A ata da última reunião do Comitê de Política Monetária (Copom), divulgada nesta terça-feira (3), detalhou os fatores que levaram o Banco Central a manter a Selic em 15% ao ano. Ao mesmo tempo, o documento sinalizou o início do ciclo de cortes a partir de março. A ata reforça que a política monetária seguirá restritiva por um período prolongado. Isso deve ocorrer até que inflação e expectativas convirjam de forma mais consistente para a meta de 3%.
O pano de fundo da decisão combina desaceleração gradual da atividade e inflação em processo de arrefecimento. Apesar disso, os preços ainda seguem acima da meta. O mercado de trabalho também permanece resiliente.
Diante desse cenário, o Copom evitou compromissos explícitos sobre o ritmo da flexibilização. O comitê destacou que a magnitude e a duração do ciclo dependerão da evolução dos dados.
Leitura do mercado: cenário-base segue em 50 pontos-base
Na avaliação de Natalie Victal, a ata manteve tom neutro em relação ao comunicado. Ainda assim, reforçou elementos centrais da estratégia do Copom.
Segundo a economista, ao deixar em aberto o ritmo e o tamanho do ciclo, o BC preserva flexibilidade. Ao mesmo tempo, a unanimidade em torno de uma Selic restritiva limita o debate sobre taxas terminais mais baixas.
Nesse contexto, Victal avalia que o documento fortalece o cenário-base do Boletim Focus. A referência segue sendo um corte inicial de 50 pontos-base. Para ela, o Banco Central optou por não sinalizar que a alternativa de 25 pontos-base esteja definida como estratégia. A decisão reflete cautela diante de um ambiente inflacionário ainda complexo.
No cenário da SulAmérica Investimentos, a Selic encerra 2026 em 13%.
Política monetária segue condicionada aos dados
Leitura semelhante aparece na análise de Pablo Spyer. Para ele, a ata confirma o início do ciclo em março. Ao mesmo tempo, afasta qualquer interpretação de cortes automáticos.
O documento reconhece avanços no processo de desinflação. Esses avanços são suficientes para iniciar a flexibilização. No entanto, o texto deixa claro que o ritmo será gradual e dependente dos dados.
Segundo Spyer, ao afirmar que a magnitude e a duração do ciclo serão definidas ao longo do tempo, o BC condiciona decisões futuras. Os principais condicionantes são a ancoragem das expectativas de inflação e a moderação do mercado de trabalho.
A estratégia busca evitar a reversão dos ganhos desinflacionários recentes.
Visão mais conservadora projeta início com 25 bps
Uma leitura mais cautelosa aparece na avaliação de Rodrigo Marques.
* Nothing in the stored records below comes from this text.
(* ===== verification/Prelude.v ===== *)
(** * siphon-sip: a verification development of the SIP protocol core

    siphon-sip is a SIP proxy, B2BUA and IMS platform in Rust.  A message comes
    from a transport, is parsed ([src/src/sip]), matched to a transaction
    ([src/src/transaction]), handed by the dispatcher to a script or to the
    proxy ([src/src/proxy]), forked to the targets, and written out again.  This
    library models that core: the framing of a byte stream into messages, text
    and messages, the transaction layer, the forwarding and forking logic of the
    proxy, the registrar that says where a user is reached, the digest
    authentication and the limits and bans that guard them; and the wire codecs
    of the protocols it speaks beside SIP.

    ** Representation

    - Rust strings and byte vectors are [string]s of bytes ([Str]); a [char] is
      the UTF-8 text of one scalar value.  Unsigned integers are [N], with the
      parsers refusing what their width cannot hold ([parse_uint] takes the
      maximum of the type).  A [Duration] is a number of nanoseconds in [N], an
      [Instant] one in [Z], or in [N] where it is only compared with later ones
      ([AutoBan], [AuthVerdict]).
    - [Result] is [result E A] of this file, with stdpp's monad notation;
      [Option] is [option].  Error texts are constructors of an error type.
    - A method on [&mut self] is a function to the new value.  [IndexMap] is an
      association list, [DashMap] a [gmap].
    - The clock and random identifiers are arguments ([now], [uuid]).
    - Code outside the repository is a class whose fields are the operations
      used and their documented behaviour: [Nom] (the nom parser combinators),
      [Unicode] (the Unicode tables of the standard library), [Float32] (the
      text conversions of [f32]), [Float32Order] (its order), [RandomState] (a
      keyed hash), [DigestHash] (MD5 and the two SHA-2 hashes, of which nothing
      is assumed).  The trait [WriteSink] of the store behind the registrar is
      such a class too.  Each has an instance that runs ([nom_reference],
      [unicode_ascii], [float_whole], [float_whole_order], [finish_length],
      [memory_sink], [last_octets], [polynomial]), used by the witnesses.

    ** Files

    - [Prelude]: results, tactics, list and integer lemmas.  [Str]: the [str]
      methods of Rust.  [Bytes]: big-endian numbers, slices, hexadecimal.
      [Nom]: the combinators.
    - [Timer] ([transaction/timer.rs]): the timers.  The retransmit intervals
      double up to T2 and never pass it; the RFC 4320 delay is the sum of the
      intervals before T2.
    - [Headers] ([sip/headers/mod.rs]): the header container.  Reading after
      each way of writing, case and compact forms included; the serializer's
      insertion sort is a stable sort by rank.
    - [Uri], [Message], [Via], [NameAddr], [Route], [Parser] ([sip/uri.rs],
      [sip/message.rs], [sip/builder.rs], [sip/headers/*.rs], [sip/parser.rs]):
      types, printers and parsers.  [UriRoundTrip], [MessageRoundTrip] and
      [ViaRoundTrip]: a well-formed URI, message, Via or CSeq is read back as it
      was written; every parsed message has single-line header values, and a
      body of the length Content-Length says.
    - [Transport] ([transport/mod.rs], [hold.rs], [ue_sockets.rs]): transport
      names, IP addresses, the connection holds.
    - [Cancel] ([transaction/cancel.rs]): the CANCEL of an INVITE matches it.
    - [TxState] ([transaction/state.rs], [state/no_response.rs]): the four
      transaction machines, each a record with a [process] function.
      [ClientTx]: the INVITE client machine refines an abstract machine; a
      CANCEL goes out at most once, only after a provisional and before a final;
      the transaction user sees provisionals, then one final, then nothing but
      2xx; what it sends is the INVITE, its CANCEL or the ACK of its response;
      Timer C never fires early.  [ServerTx]: an interface [ServerMachine] with
      both server machines as instances; one To-tag per transaction, and one
      final response.
    - [TxManager] ([transaction/mod.rs], [key.rs]): all transactions by key.
      [TxSystem]: the manager and its callers as a step relation; in every
      reachable state the stored transactions have not ended, and a connection
      is held exactly while a transaction is pending on it; a retransmitted
      request finds its transaction, a response has the key of its request, an
      ACK reaches the INVITE it acknowledges.
    - [ProxyCore] ([proxy/core.rs]): the header work of forwarding.
      [RouteTermination]: the loop that pops our own routes ends on any text.
      [ProxyRouting]: a pushed Via comes off again, hops are bounded by
      Max-Forwards, the proxy knows exactly its recorded addresses, exactly the
      leading entries that name it are consumed.
    - [Fork] ([proxy/fork/mod.rs], [sip/best_response.rs]): the aggregator of a
      forked request.  [ForkProofs]: what goes upstream over any sequence of
      operations, the best failure of RFC 3261 section 16.7, and that a fork
      whose branches all ended has answered.
    - [Framer] ([transport/tcp.rs], [stream.rs], [crlf_keepalive.rs]): the
      framing of a TCP stream, from the scan for Content-Length to the read
      task.  [Blank]: white space around numbers.  [FramerAgree]: where framer
      and parser both accept a buffer they agree on the length of the message,
      line folding included.  [FramerStream]: a stream of messages and
      keep-alives delivers the same messages however the peer segments it.
    - [ProxyProtocol] ([transport/proxy_protocol.rs]): the PROXY header in front
      of a connection, both versions, and the accept site that replays what it
      read too much.  [ProxyProtocolProofs]: what is accepted and what is
      replayed do not depend on the segments of the stream, and a header is read
      within the largest length a header can have.
    - [Limiter] ([security.rs], [ConnectionLimiter]): the limits on connections
      and handshakes, per source and in total, as functions and as a system of
      tasks that interleave at every access to the shared counters.
      [LimiterProofs]: in every reachable state the counters cover the slots
      held, the limits hold, and when all tasks rest the counters are exact and
      no row of a source without connections is left.
    - [AutoBan] ([security.rs], [AutoBanStore]): failure windows and bans.
      [AutoBanProofs]: for each source the store behaves as an abstract judge of
      that source alone; a ban is raised exactly at the threshold, slides with
      further signals and ends at its deadline at the latest.
    - [Digest] ([auth/mod.rs]): the client of digest authentication.
      [DigestServer] ([script/api/auth.rs]): nonces, the reading of a response
      and its check.  [AuthVerdict] ([auth/credential_cache.rs],
      [auth/server.rs], [script/api/auth.rs]): the credential cache, the backends
      and the challenge handler.  [DigestProofs]: what the client writes the
      server reads.  [DigestExchange]: an honest client that answers the
      challenge it got is let in; a wrong password gets in only by a collision of
      the hash; which nonces are accepted; and runs that show where the two sides
      disagree.  [AuthVerdictProofs]: a verdict rests on a credential the source
      gave within the lifetime of the cache, a changed password works at once,
      and only responses judged wrong lead to a ban.
    - [Bencode] ([rtpengine/bencode.rs]): the control protocol of rtpengine.
      [BencodeProofs]: a value is read back as it was written, the decoder
      always returns, and exactly which string lengths make it panic.
    - [AvpTable], [Dictionary] ([diameter/dictionary.rs], [dictionary/policy.rs]):
      the Diameter dictionary; every search finds exactly the definitions of the
      tables.  [Diameter] ([diameter/codec.rs]): framing, the decoder to JSON and
      the lossless tree.  [DiameterProofs]: a relayed message decodes to the tree
      it had.  [DiameterJson]: the JSON object is a view of the tree and is typed
      by the dictionary.  [DiameterValues]: values and digit texts read back.
      [DiameterRelay] ([diameter/forward.rs]): a request never passes a relay
      twice; the result of an answer reads the same from both decodings.
    - [Binding] ([registrar/mod.rs]): a contact binding, its lifetime, the
      canonical identity, the order of preference.  [ContactIndex]
      ([registrar/contact_index.rs]): the counted reverse index.  [Registrar]
      ([registrar/mod.rs], [update.rs], [event_hold.rs],
      [restore_eviction.rs]): the store and every operation on it.
      [RegistrarProofs]: over any sequence of operations the contact index is
      exact, so that a lookup through it is a scan of all bindings.
      [RegistrarAliases]: aliases reflect the implicit registration sets; a
      de-registration leaves nothing behind.  [RegistrarBindings]: the outcome
      of a REGISTER on every branch, its bounds, the order of a lookup.
      [RegistrarSweeps]: what the expiry sweep and the close of a connection
      remove and what they leave, and runs that show where the connection index
      and the expiry fall short.
    - [WriteQueue] ([registrar/backend/coalesce.rs]): the write-behind queue to
      the backend, with its drainer.  [WriteQueueProofs]: whatever order writes
      arrive in and whatever the sink refuses, the newest write of a key is
      pending, in the sink or counted as dropped, and one attempt against a sink
      that is up catches up.  [WriteThrough] ([registrar/backend/writer.rs]): the
      registrar composed with the queue; the backend comes to hold the bindings.

    ** Fuel

    Loops of the source that are not structural take fuel.  The header-line and
    folding loops of [Parser] get one turn per input byte and one more, each
    turn consuming input ([headers_loop_enough], [header_value_loop_enough]).
    [pop_local_routes] gets one turn per opening bracket of the Route values
    and one more; [pop_local_routes_ends] is the proof that it returns.
    [frame_loop] gets one turn per byte and one more ([framing_chunk_independent]
    has it return); the bencode decoder two per byte and two more
    ([bencode_decode_total]); the AVP loops one per byte and one more, a turn
    taking at least eight bytes ([parse_enough], [decode_parsed]).
    [timer_e_reaches_t2] doubles an interval below T2, one turn per bit of T2.
    [trim_end_str] gets one turn per byte, each turn removing the pattern.
    [drain_loop] gets one turn per write of the backlog, each turn taking at
    least one out ([drain_loop_end]).
    The TLV walks of [ProxyProtocol] get one turn per octet, a turn taking at
    least three ([nested_version_enough], [parse_ssl_tlv_enough]); [find_param]
    and [replace_all] one per octet and one more, a turn passing the needle
    ([find_param_enough], [replace_all_enough]).

    ** Not modelled

    Sockets, TLS and async tasks; the Python script engine; the dispatcher's
    handlers, which only call what is modelled here; the B2BUA, the stores
    behind the registrar and its documents, the Diameter peers and applications,
    media control and the further IMS functions, of authentication the AKA
    vectors and the clients of the backends; of the security filters the trust
    lists and the scanner detection.  The operations of the transaction manager,
    of the registrar, of the auto-ban store and of the credential cache are
    atomic steps; those of the connection limiter are not.  The source of the manager releases the
    lock of an entry between ending a transaction and removing it; that of the
    registrar updates its indexes after it releases the entry of the list.  One
    operation of the registrar reads the clock once.  [WriteThrough] leaves out
    the operations that can change bindings without a write: pending bindings,
    AS records, the expiry sweep, a restore, a connection closed with bindings
    to keep. *)

From Stdlib Require Export Ascii.
From stdpp Require Export prelude gmap strings pretty.

Declare Scope sip_scope.
Delimit Scope sip_scope with sip.
#[global] Open Scope sip_scope.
Para ele, a ata sustenta a expectativa de um início de ciclo mais contido.
Segundo Marques, o Copom deve começar com cortes de 25 pontos-base. A condução seguiria com reavaliação a cada reunião.
O foco explícito na convergência das expectativas para o centro da meta reforça uma estratégia incremental. Nesse desenho, o economista projeta 25 pontos-base em março. Há espaço para movimento semelhante em abril, caso o cenário inflacionário confirme essa trajetória.